The second, subsidiary, issue was the meaning of the second limb of s.19(2), that: “after the relevant costs have been incurred any necessary adjustment shall be made by repayment, reduction, or subsequent changes or otherwise.”
The FTT reduced the anticipated salary of the site manager to a sum it found reasonable and allowed the full estimated cost of refurbishment, even though these items had ultimately not been paid for by the landlord at all. The Tribunal concluded that it was obliged to disregard that fact as it had not been known to the landlord at the time it issued its service charge demand. The tenants could expect to be ultimately refunded in any event, as the landlord’s end of year account should reconcile the difference between anticipated and actual expenditure.
The Upper Tribunal identified a two-stage process in determining the amount of service charge payable under a s.27A application.
Stage 1 is to consider the contractual position. In this case, the lease required the tenants to pay such sum as might reasonably be required on account of the service charge. It was not contested that at the time of the demand, the landlord did believe that it would be employing a site manager and refurbishing the play park.

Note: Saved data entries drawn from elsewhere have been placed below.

(* ===== verification/FileStore.v ===== *)
(** * The file backend ([citadel-keystore/src/storage.rs], from line 108)

    One file [<id>.json] per key in one directory.  The directory is a map from
    names, relative to it, to contents and permission bits; a system call fails
    as the environment of the operation says, and a failed write can leave a
    part of the data.  A write goes through [<id>.tmp] and a rename: the states
    of the directory between two system calls are those a crash can leave
    behind.  The directory itself stays accessible, so that [Path::exists]
    answers truthfully; what survives a power failure is not modelled. *)

From Stdlib Require Import Ascii.
From S2P Require Import Prelude.
From S2P Require Import Types.
From S2P Require Import Storage.
Import Types.

(** [serde_json] and the derived implementations on a record whose material is
    a text ([as_text]). *)
Class KeyJson := {
  print_key : KeyMetadata -> result string (list byte);
  parse_key : list byte -> result string KeyMetadata;
}.

(** What was printed parses back; zeros are not JSON. *)
Class KeyJsonLaws (J : KeyJson) : Prop := {
  parse_print m b : print_key (as_text m) = Ok b -> parse_key b = Ok (as_text m);
  zeros_not_json n m : parse_key (replicate n Byte.x00) <> Ok m;
}.

(** [to_string_pretty] and [from_str] on [KeyMetadata]: the implementations for
    [SecretKeyMaterial] choose the text, and the variant from the text. *)
Definition key_to_json `{KeyJson} (m : KeyMetadata) : result string (list byte) := print_key (as_text m).
Definition key_of_json `{KeyJson} (b : list byte) : result string KeyMetadata := m ← parse_key b; Ok (of_text m).

Lemma key_of_to_json `{KeyJsonLaws} m b : all_tagged m -> key_to_json m = Ok b -> key_of_json b = Ok m.
Proof. unfold key_to_json, key_of_json. intros Hs Hb. rewrite (parse_print _ _ Hb). cbn. by rewrite of_as_text. Qed.
Lemma key_of_json_tagged `{KeyJson} b m : key_of_json b = Ok m -> all_tagged m.
Proof. unfold key_of_json. intros Hm. inv_ok Hm. simplify_eq. apply of_text_tagged. Qed.

Module FileBackend.

Record File := mkFile { content : list byte; mode : Z }.
Notation Dir := (gmap string File).

(** The outcome of opening, writing and syncing a file; [n] bytes were written
    before a write failed. *)
Inductive write_outcome :=
| Written
| OpenFails (e : string)
| WriteFails (n : nat) (e : string)
| SyncFails (e : string).

Record FsEnv := {
  fe_lock_poisoned : bool;
  fe_umask : Z;
  fe_write : write_outcome;
  fe_rename : option string;
  fe_open_dir : option string;
  fe_sync_dir : option string;
  fe_remove : option string;
  fe_metadata : option string;
  fe_read : string -> option string;
  fe_readdir : option string;
  (** the entry at this position cannot be read *)
  fe_entry : option (nat * string);
  (** the order in which the directory is read *)
  fe_order : Dir -> list string;
  fe_order_all d : fe_order d ≡ₚ (map_to_list d).*1;
}.

(** ** Paths *)

Definition key_path (id : string) : string := id +:+ ".json".

Fixpoint ends_with_separator (s : string) : bool :=
  match s with
  | EmptyString => false
  | String.String c EmptyString => Ascii.eqb c "/"%char
  | String.String _ s => ends_with_separator s
  end.

(** [key_path(id).with_extension("tmp")]: a file name that only consists of an
    extension has none. *)
Definition tmp_path (id : string) : string :=
  if bool_decide (id = ""%string) || ends_with_separator id
  then key_path id +:+ ".tmp" else id +:+ ".tmp".

Fixpoint strip_suffix (s x : string) : option string :=
  if bool_decide (s = x) then Some ""%string
  else match s with
       | EmptyString => None
       | String.String c s => String.String c <$> strip_suffix s x
       end.

(** The names a directory listing shows as key files. *)
Definition is_key_file (name : string) : bool :=
  match strip_suffix name ".json" with Some stem => plain_id stem | None => false end.

(** ** System calls *)

(** A computation on the directory, with every state it passes through after
    the first. *)
Definition Io (A : Type) : Type := Dir -> list Dir * result KeystoreError A.

#[export] Instance Io_ret : MRet Io := fun A a d => ([], Ok a).
#[export] Instance Io_bind : MBind Io := fun A B f m d =>
  match m d with
  | (tr, Ok a) => let '(tr', r) := f a (default d (last tr)) in (tr ++ tr', r)
  | (tr, Err e) => (tr, Err e)
  end.

Definition fail {A} (what e : string) : Io A := fun d => ([], Err (StorageError (what +:+ ": " +:+ e))).
Definition check_call (what : string) (o : option string) : Io unit :=
  match o with Some e => fail what e | None => mret () end.
Definition lift_io {A} (f : Dir -> result KeystoreError A) : Io A := fun d => ([], f d).
Definition set_dir (d' : Dir) : Io unit := fun d => ([d'], Ok ()).
Definition reads {A} (f : Dir -> A) : Io A := fun d => ([], Ok (f d)).

(** The directory the computation leaves, and its result. *)
Definition run_io {A} (m : Io A) (d : Dir) : Dir * result KeystoreError A :=
  let '(tr, r) := m d in (default d (last tr), r).

Section backend.
Context {KJ : KeyJson}.

(** A new file gets the mode 0600 less the umask; an existing one keeps its
    own. *)
Definition created_mode (umask : Z) (o : option File) : Z :=
  match o with Some f => mode f | None => Z.land 384 (Z.lnot umask) end.

Definition write_restricted (e : FsEnv) (what path : string) (data : list byte) : Io unit :=
  f ← reads (.!! path);
  let m := created_mode (fe_umask e) f in
  let store c := reads (fun d => <[ path := mkFile c m ]> d) ≫= set_dir in
  match fe_write e with
  | OpenFails x => fail what x
  | WriteFails n x => _ ← store []; _ ← store (take n data); fail what x
  | SyncFails x => _ ← store []; _ ← store data; fail what x
  | Written => _ ← store []; store data
  end.

Definition sync_parent (e : FsEnv) : Io unit :=
  _ ← check_call "open dir" (fe_open_dir e); check_call "dir fsync" (fe_sync_dir e).

Definition lock (e : FsEnv) : Io unit :=
  if fe_lock_poisoned e then (fun _ => ([], Err (StorageError "mutation lock poisoned"))) else mret ().

(** ** [FileBackend] *)

Definition read_key_file (e : FsEnv) (path : string) (f : File) : result KeystoreError KeyMetadata :=
  match fe_read e path with
  | Some x => Err (StorageError ("read: " +:+ x))
  | None => map_err (fun x => StorageError ("parse: " +:+ x)) (key_of_json (content f))
  end.

Definition get (e : FsEnv) (id : string) (d : Dir) : result KeystoreError (option KeyMetadata) :=
  match d !! key_path id with
  | None => Ok None
  | Some f => m ← read_key_file e (key_path id) f; Ok (Some m)
  end.

Definition rename (e : FsEnv) (from to : string) : Io unit :=
  _ ← check_call "rename" (fe_rename e);
  d' ← reads (fun d : Dir => match d !! from with Some f => <[ to := f ]> (delete from d) | None => d end);
  set_dir d'.

Definition put (e : FsEnv) (meta : KeyMetadata) : Io unit :=
  _ ← lock e;
  json ← lift_io (fun _ => map_err (fun x => StorageError ("serialize: " +:+ x)) (key_to_json meta));
  _ ← write_restricted e "write" (tmp_path (id meta)) json;
  _ ← rename e (tmp_path (id meta)) (key_path (id meta));
  sync_parent e.

Definition delete_key (e : FsEnv) (id : string) : Io unit :=
  _ ← lock e;
  f ← reads (.!! key_path id);
  match f with
  | None => mret ()
  | Some _ => _ ← check_call "delete" (fe_remove e); reads (delete (key_path id)) ≫= set_dir
  end.

(** The loop of [list] over the entries. *)
Fixpoint read_entries (e : FsEnv) (d : Dir) (names : list string) :
    result KeystoreError (list KeyMetadata) :=
  match names with
  | [] => Ok []
  | name :: rest =>
      if is_key_file name then
        match d !! name with
        | Some f => m ← read_key_file e name f; ms ← read_entries e d rest; Ok (m :: ms)
        | None => read_entries e d rest
        end
      else read_entries e d rest
  end.

Definition list_keys (e : FsEnv) (d : Dir) : result KeystoreError (list KeyMetadata) :=
  match fe_readdir e, fe_entry e with
  | Some x, _ => Err (StorageError ("readdir: " +:+ x))
  | None, Some (n, x) =>
      _ ← read_entries e d (take n (fe_order e d)); Err (StorageError ("entry: " +:+ x))
  | None, None => read_entries e d (fe_order e d)
  end.
Definition list_by_state (e : FsEnv) (s : KeyState) (d : Dir) : result KeystoreError (list KeyMetadata) :=
  ms ← list_keys e d; Ok (filter (fun m => state m = s) ms).
Definition list_by_parent (e : FsEnv) (p : string) (d : Dir) : result KeystoreError (list KeyMetadata) :=
  ms ← list_keys e d; Ok (filter (fun m => parent_id m = Some p) ms).

Definition overwrite_key_file (e : FsEnv) (id : string) : Io unit :=
  _ ← lock e;
  f ← reads (.!! key_path id);
  match f with
  | None => mret ()
  | Some f =>
      _ ← check_call "metadata" (fe_metadata e);
      match length (content f) with
      | O => mret ()
      | n => _ ← write_restricted e "overwrite" (key_path id) (replicate n Byte.x00); sync_parent e
      end
  end.

(** [FileBackend::new] resets the mode of every key file others can read; a
    directory that cannot be listed and a mode that cannot be changed are
    passed over. *)
Definition fix_mode (chmod_ok : string -> bool) (name : string) (f : File) : File :=
  if is_key_file name && negb (Z.land (Z.land (mode f) 511) 63 =? 0) && chmod_ok name
  then mkFile (content f) 384 else f.
Definition new (create set_perms : option string) (listed : bool) (chmod_ok : string -> bool) : Io unit :=
  _ ← check_call "create dir" create;
  _ ← check_call "set dir permissions" set_perms;
  if listed
  then reads (map_imap (fun name f => Some (fix_mode chmod_ok name f))) ≫= set_dir
  else mret ().

(** What a reader sees: the key files that parse. *)
Definition key_of (p : string * File) : option (string * KeyMetadata) :=
  k ← strip_suffix p.1 ".json";
  match key_of_json (content p.2) with Ok m => Some (k, m) | Err _ => None end.
Definition view (d : Dir) : gmap string KeyMetadata := list_to_map (omap key_of (map_to_list d)).

(** ** Names *)

Lemma append_length_ne k x y c : (String.length y <= String.length x)%nat -> String.String c (k +:+ x) <> y.
Proof. intros H E. apply (f_equal String.length) in E. cbn in E. rewrite length_str_app in E. lia. Qed.

Lemma strip_suffix_app k x : strip_suffix (k +:+ x) x = Some k.
Proof.
  induction k as [|c k IH].
  { change (strip_suffix x x = Some ""%string). destruct x; cbn [strip_suffix]; by rewrite bool_decide_true. }
  rewrite append_cons. cbn [strip_suffix]. rewrite bool_decide_false by (by apply append_length_ne).
  by rewrite IH.
Qed.

Lemma strip_suffix_Some s x k : strip_suffix s x = Some k -> s = k +:+ x.
Proof.
  revert k. induction s as [|c s IH]; intros k; cbn; case_bool_decide as E; try done.
  - by intros [= <-].
  - by intros [= <-].
  - intros (k' & Hk & ->)%fmap_Some. by rewrite append_cons, <- (IH k' Hk).
Qed.

Lemma key_path_inj k k' : key_path k = key_path k' -> k = k'.
Proof.
  unfold key_path. intros E. pose proof (strip_suffix_app k ".json") as H1.
  rewrite E, strip_suffix_app in H1. by injection H1.
Qed.

(** The last character of a non-empty suffix. *)
Fixpoint last_char (s : string) : option ascii :=
  match s with
  | EmptyString => None
  | String.String c EmptyString => Some c
  | String.String _ s => last_char s
  end.
Lemma last_char_app a b : b <> ""%string -> last_char (a +:+ b) = last_char b.
Proof.
  intros Hb. induction a as [|c a IH]; [done|]. rewrite append_cons. cbn [last_char].
  destruct (a +:+ b) as [|c' s] eqn:E; [|exact IH]. apply (f_equal String.length) in E.
  rewrite length_str_app in E. destruct b; [done|]. cbn in E. lia.
Qed.

Lemma tmp_not_key k k' : key_path k <> tmp_path k'.
Proof.
  intros E. apply (f_equal last_char) in E. revert E. unfold key_path, tmp_path.
  destruct (_ || _); rewrite !last_char_app by done; done.
Qed.

(** ** The view *)

Definition parsed (f : File) : option KeyMetadata :=
  match key_of_json (content f) with Ok m => Some m | Err _ => None end.

Lemma key_of_path p k m : key_of p = Some (k, m) <-> p.1 = key_path k /\ parsed p.2 = Some m.
Proof.
  unfold key_of, parsed. split.
  - destruct (strip_suffix p.1 ".json") as [k'|] eqn:E; [|done]. cbn.
    destruct (key_of_json _); [|done]. intros [= <- <-]. split; [|done]. by apply strip_suffix_Some.
  - intros [-> H]. unfold key_path. rewrite strip_suffix_app. cbn. destruct (key_of_json _); [|done].
    by injection H as ->.
Qed.

Lemma elem_of_keys (l : list (string * File)) k m :
  (k, m) ∈ omap key_of l <-> exists f, (key_path k, f) ∈ l /\ parsed f = Some m.
Proof.
  rewrite list_elem_of_omap. split.
  - intros ([n f] & Hin & [E1 E2]%key_of_path). cbn in *. subst. eauto.
  - intros (f & Hin & Hp). exists (key_path k, f). split; [done|]. by apply key_of_path.
Qed.

Lemma keys_nodup (l : list (string * File)) : NoDup l.*1 -> NoDup (omap key_of l).*1.
Proof.
  induction l as [|[n f] l IH]; [constructor|]. rewrite fmap_cons. intros [Hn Hl]%NoDup_cons. cbn [omap list_omap].
  destruct (key_of (n, f)) as [[k m]|] eqn:E; [|by apply IH]. rewrite fmap_cons. constructor; [|by apply IH].
  apply key_of_path in E as [E _]. cbn in E, Hn. subst n. intros ([k' m'] & Ek & Hk)%list_elem_of_fmap. cbn in Ek. subst k'.
  apply elem_of_keys in Hk as (f' & Hin & _). apply Hn. by apply (list_elem_of_fmap_2 fst) in Hin.
Qed.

Stage 2 is to consider whether the on-account payment exceeded the statutory limit imposed by s.19(2) LTA, which modifies the contractual obligation so that no greater payment than that which is reasonable must be made before the costs are incurred.
The UT borrowed a phrase from Harman LJ in Curwen v James  1 WLR 748: “a court should not speculate when it knows.” The Tribunal distinguished cases of damages which look at actual loss known to have been suffered at the date of assessment. The context of a breach of duty was said to be different to a determination of the reasonableness of a sum due under a contract.
As to issue 1, the UT therefore upheld the FTT ruling that “the reasonable sum required as a payment on-account did not retrospectively become an unreasonable sum once it became clear that the expenditure had been avoided.”
As to issue 2, the UT found that the “necessary adjustment” to be ‘made’ according to s.19(2) did not imply that the FTT should make that adjustment. The appellants had submitted that those words permitted the FTT to order the repayment of any sum collected in advance by a landlord but not actually spent. The UT did not conclude on the exact meaning of that word, noting that its purpose was ‘unclear’, but didn’t see how the provision expanded the jurisdiction of the FTT conferred by s.27A.
As a point of procedure, at paragraph 8 of the judgment it was noted that the claim had originally been brought in the name of a tenant’s association. The FTT found that as the association was unincorporated, it had no legal personality and that its being named as a party could lead to uncertainty. The Tribunal instead provided that every member of the association who wished to participate in the claim should be individually identified. At the start of the hearing those leaseholders were then substituted as the appellants.